--- What this task involves ---
The listing below holds a line with "Inductive exn : Type" and a line with "Raised (e : exn).". Reproduce those two lines exactly, plus everything between them.

--- Supplied entries ---
*****

(** * Aalen additive fitter: a shallow embedding of
      [lifelines/fitters/aalen_additive_fitter.py]

    Numbers.  The Python code computes with IEEE doubles.  Here every
    finite value is an exact rational ([Q]); [exp] is taken in the reals.
    Division by a zero standard deviation, NaN and the infinities are
    outside this model (in [Q], [x / 0] is [0]).

    Library code.  [numpy], [pandas] and the helpers imported from
    [lifelines.utils] are not part of the file under study.  The few array
    operations the class uses are written out in [Module np]; the helpers
    that decide nothing structural ([ridge_regression], [std], [normalize],
    the value checks, ...) are the fields of an environment record [Env],
    over which every definition and theorem is parametric.  [Module Ref]
    gives one executable instance of it, used to run the code on concrete
    datasets. *)

From Stdlib Require Import String Ascii.
From Stdlib Require Import Reals Lra.
From Stdlib Require Import List SetoidList Sorted Permutation ZArith QArith Qround Qreals Bool Lia Lqa.
Import ListNotations.

Local Open Scope string_scope.
Local Open Scope list_scope.
Local Open Scope Q_scope.

Definition Qlt_bool (x y : Q) : bool := negb (Qle_bool y x).

Definition vector := list Q.
Definition matrix := list (list Q).   (* a 2-d array, as the list of its rows *)
Definition mask := list bool.

(** ** The array operations used by the class *)

Module np.

Definition zeros (d : nat) : vector := repeat 0 d.

Definition zeros2 (r d : nat) : matrix := repeat (zeros d) r.

(** [X.shape] of a 2-d array.  A list of rows does not remember its
    width when it has no row; the width is then read as [0], and no
    code below depends on it in that case (there is no death time). *)
Definition shape (X : matrix) : nat * nat := (length X, length (hd [] X)).

(** [T == t] *)
Definition eq_scalar (T : vector) (t : Q) : mask :=
  map (fun x => Qeq_bool x t) T.

(** [a & b] *)
Fixpoint logical_and (a b : mask) : mask :=
  match a, b with
  | x :: a', y :: b' => (x && y)%bool :: logical_and a' b'
  | _, _ => []
  end.

(** [l[m]] with a boolean mask [m] *)
Fixpoint bool_index {A : Type} (l : list A) (m : mask) : list A :=
  match l, m with
  | x :: l', b :: m' => if b then x :: bool_index l' m' else bool_index l' m'
  | _, _ => []
  end.

(** [m.sum()] for a boolean mask *)
Definition count (m : mask) : Z := Z.of_nat (length (filter (fun b => b) m)).

(** [m.any()] *)
Definition any (m : mask) : bool := existsb (fun b => b) m.

Definition sum (l : vector) : Q := fold_right Qplus 0 l.

(** insertion of [x] in a sorted list without repetition *)
Fixpoint insert_unique (x : Q) (l : vector) : vector :=
  match l with
  | [] => [x]
  | y :: l' =>
      if Qeq_bool x y then l
      else if Qle_bool x y then x :: l
      else y :: insert_unique x l'
  end.

(** [np.unique]: the sorted distinct values *)
Definition unique (l : vector) : vector := fold_right insert_unique [] l.

Fixpoint insert (x : Q) (l : vector) : vector :=
  match l with
  | [] => [x]
  | y :: l' => if Qle_bool x y then x :: l else y :: insert x l'
  end.

Definition sort (l : vector) : vector := fold_right insert [] l.

(** [M[i, :] = r] *)
Fixpoint set_row (i : nat) (r : vector) (M : matrix) : matrix :=
  match M, i with
  | [], _ => []
  | _ :: M', O => r :: M'
  | x :: M', S i' => x :: set_row i' r M'
  end.

(** [X[m, :] = 0] *)
Fixpoint zero_rows (X : matrix) (m : mask) : matrix :=
  match X, m with
  | r :: X', b :: m' =>
      (if b then map (fun _ => 0) r else r) :: zero_rows X' m'
  | _, _ => X
  end.

(** [(V[:, m] ** 2).sum(1)] *)
Definition sq_sum_cols (V : matrix) (m : mask) : vector :=
  map (fun r => sum (map (fun x => x * x) (bool_index r m))) V.

(** [R[:, :-1]] and [R[:, -1]] *)
Definition drop_last_col (R : matrix) : matrix := map (@removelast Q) R.
Definition last_col (R : matrix) : vector := map (fun r => last r 0) R.

(** running sums of the rows: [DataFrame.cumsum()] *)
Fixpoint vadd (a b : vector) : vector :=
  match a, b with
  | x :: a', y :: b' => (x + y) :: vadd a' b'
  | _, _ => []
  end.

Fixpoint cumsum_from (acc : vector) (M : matrix) : matrix :=
  match M with
  | [] => []
  | r :: M' => let acc' := vadd acc r in acc' :: cumsum_from acc' M'
  end.

Definition cumsum (M : matrix) : matrix :=
  match M with
  | [] => []
  | r :: M' => r :: cumsum_from r M'
  end.

Definition dot (a b : vector) : Q := sum (map (fun p => fst p * snd p) (combine a b)).

End np.

(** ** Exceptions and warnings *)

Inductive exn : Type :=
| ValueError (msg : string)
| AttributeError (attr : string)
| NameError (name : string)
| UnboundLocalError (name : string)
| AssertionError (msg : string)
| KeyError (key : string)
| IndexError
| TypeError.

Inductive warning : Type :=
| ConvergenceWarning (index : nat) (time : Q)
| StatisticalWarning.

Inductive result (A : Type) : Type :=
| Ok (a : A)
| Raised (e : exn).
Arguments Ok {A} a.
Arguments Raised {A} e.

(** reading an attribute of an object, sequencing of calls that may raise *)
Definition attribute {A : Type} (name : string) (a : option A) : result A :=
  match a with
  | Some x => Ok x
  | None => Raised (AttributeError name)
  end.

Definition bind {A B : Type} (r : result A) (k : A -> result B) : result B :=
  match r with
  | Ok a => k a
  | Raised e => Raised e
  end.

Notation "x <- r ;; k" := (bind r (fun x => k))
  (at level 61, r at next level, right associativity).
Notation "' p <- r ;; k" := (bind r (fun x => let p := x in k))
  (at level 61, p pattern, r at next level, right associativity).

Definition raise_if {A : Type} (c : option exn) (k : result A) : result A :=
  match c with
  | Some e => Raised e
  | None => k
  end.

(** ** Data frames *)

(** A [pandas.DataFrame] with numeric cells: column labels, row labels and
    the rows.  The frames of the fitted model are indexed by time. *)
Record DataFrame : Type := mkDataFrame {
  columns : list string;
  index : list Q;
  values : matrix
}.

Module pd.

Fixpoint position (c : string) (cols : list string) : option nat :=
  match cols with
  | [] => None
  | c' :: cols' =>
      if String.eqb c c' then Some O
      else option_map S (position c cols')
  end.

Fixpoint remove_nth {A : Type} (j : nat) (l : list A) : list A :=
  match l, j with
  | [], _ => []
  | _ :: l', O => l'
  | x :: l', S j' => x :: remove_nth j' l'
  end.

Definition column (j : nat) (M : matrix) : vector := map (fun r => nth j r 0) M.

(** the columns of a 2-d array of width [d] *)
Definition transpose (d : nat) (M : matrix) : matrix :=
  map (fun j => column j M) (seq 0 d).

(** [df.pop(c)]: the column and the frame without it *)
Definition pop (c : string) (df : DataFrame) : result (vector * DataFrame) :=
  match position c (columns df) with
  | None => Raised (KeyError c)
  | Some j =>
      Ok (column j (values df),
          mkDataFrame (remove_nth j (columns df)) (index df)
                      (map (remove_nth j) (values df)))
  end.

(** stable insertion of a labelled row by its key *)
Fixpoint insert_by (j : nat) (x : Q * vector) (l : list (Q * vector))
  : list (Q * vector) :=
  match l with
  | [] => [x]
  | y :: l' =>
      if Qle_bool (nth j (snd x) 0) (nth j (snd y) 0) then x :: l
      else y :: insert_by j x l'
  end.

(** [df.sort_values(by=c)]: rows in ascending order of column [c], rows
    with equal keys kept in their order *)
Definition sort_values (c : string) (df : DataFrame) : result DataFrame :=
  match position c (columns df) with
  | None => Raised (KeyError c)
  | Some j =>
      let rows := fold_right (insert_by j) [] (combine (index df) (values df)) in
      Ok (mkDataFrame (columns df) (map fst rows) (map snd rows))
  end.

(** [df[c] = x] for a label [c] that [df] does not have *)
Definition add_column (c : string) (x : Q) (df : DataFrame) : DataFrame :=
  mkDataFrame (columns df ++ [c]) (index df) (map (fun r => r ++ [x]) (values df)).

(** [df[order]] *)
Fixpoint positions (order cols : list string) : result (list nat) :=
  match order with
  | [] => Ok []
  | c :: order' =>
      match position c cols, positions order' cols with
      | None, _ => Raised (KeyError c)
      | _, Raised e => Raised e
      | Some j, Ok js => Ok (j :: js)
      end
  end.

Definition select (order : list string) (df : DataFrame) : result matrix :=
  match positions order (columns df) with
  | Raised e => Raised e
  | Ok js => Ok (map (fun r => map (fun j => nth j r 0) js) (values df))
  end.

(** [df /= s] for a series [s] aligned with the columns *)
Fixpoint vdiv (a b : vector) : vector :=
  match a, b with
  | x :: a', y :: b' => (x / y) :: vdiv a' b'
  | _, _ => []
  end.

Definition div_columns (df : DataFrame) (s : vector) : DataFrame :=
  mkDataFrame (columns df) (index df) (map (fun r => vdiv r s) (values df)).

Definition cumsum (df : DataFrame) : DataFrame :=
  mkDataFrame (columns df) (index df) (np.cumsum (values df)).

End pd.

(** ** Helpers that are not part of the class *)

Record Env : Type := mkEnv {
  (** [lifelines.utils.ridge_regression]; [None] is [LinAlgError].  The
      result [R] has one row per covariate; its last column is the
      coefficient estimate, the columns before it are indexed by subject. *)
  lr : matrix -> mask -> Q -> Q -> vector -> option matrix;
  (** [Series.std()] of one column *)
  std : vector -> Q;
  (** [lifelines.utils.normalize(X, mean, std)] *)
  normalize : DataFrame -> Q -> vector -> DataFrame;
  (** the checks of [_check_values]; [Some e] when they raise [e] *)
  pass_for_numeric_dtypes_or_raise : DataFrame -> option exn;
  check_nans_or_infs : vector -> option exn;
  check_nans_or_infs_frame : DataFrame -> option exn;
  inv_normal_cdf : Q -> Q;
  np_sqrt : Q -> Q
}.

*****

--- Solution to the exercise ---
Inductive exn : Type :=
| ValueError (msg : string)
| AttributeError (attr : string)
| NameError (name : string)
| UnboundLocalError (name : string)
| AssertionError (msg : string)
| KeyError (key : string)
| IndexError
| TypeError.

Inductive warning : Type :=
| ConvergenceWarning (index : nat) (time : Q)
| StatisticalWarning.

Inductive result (A : Type) : Type :=
| Ok (a : A)
| Raised (e : exn).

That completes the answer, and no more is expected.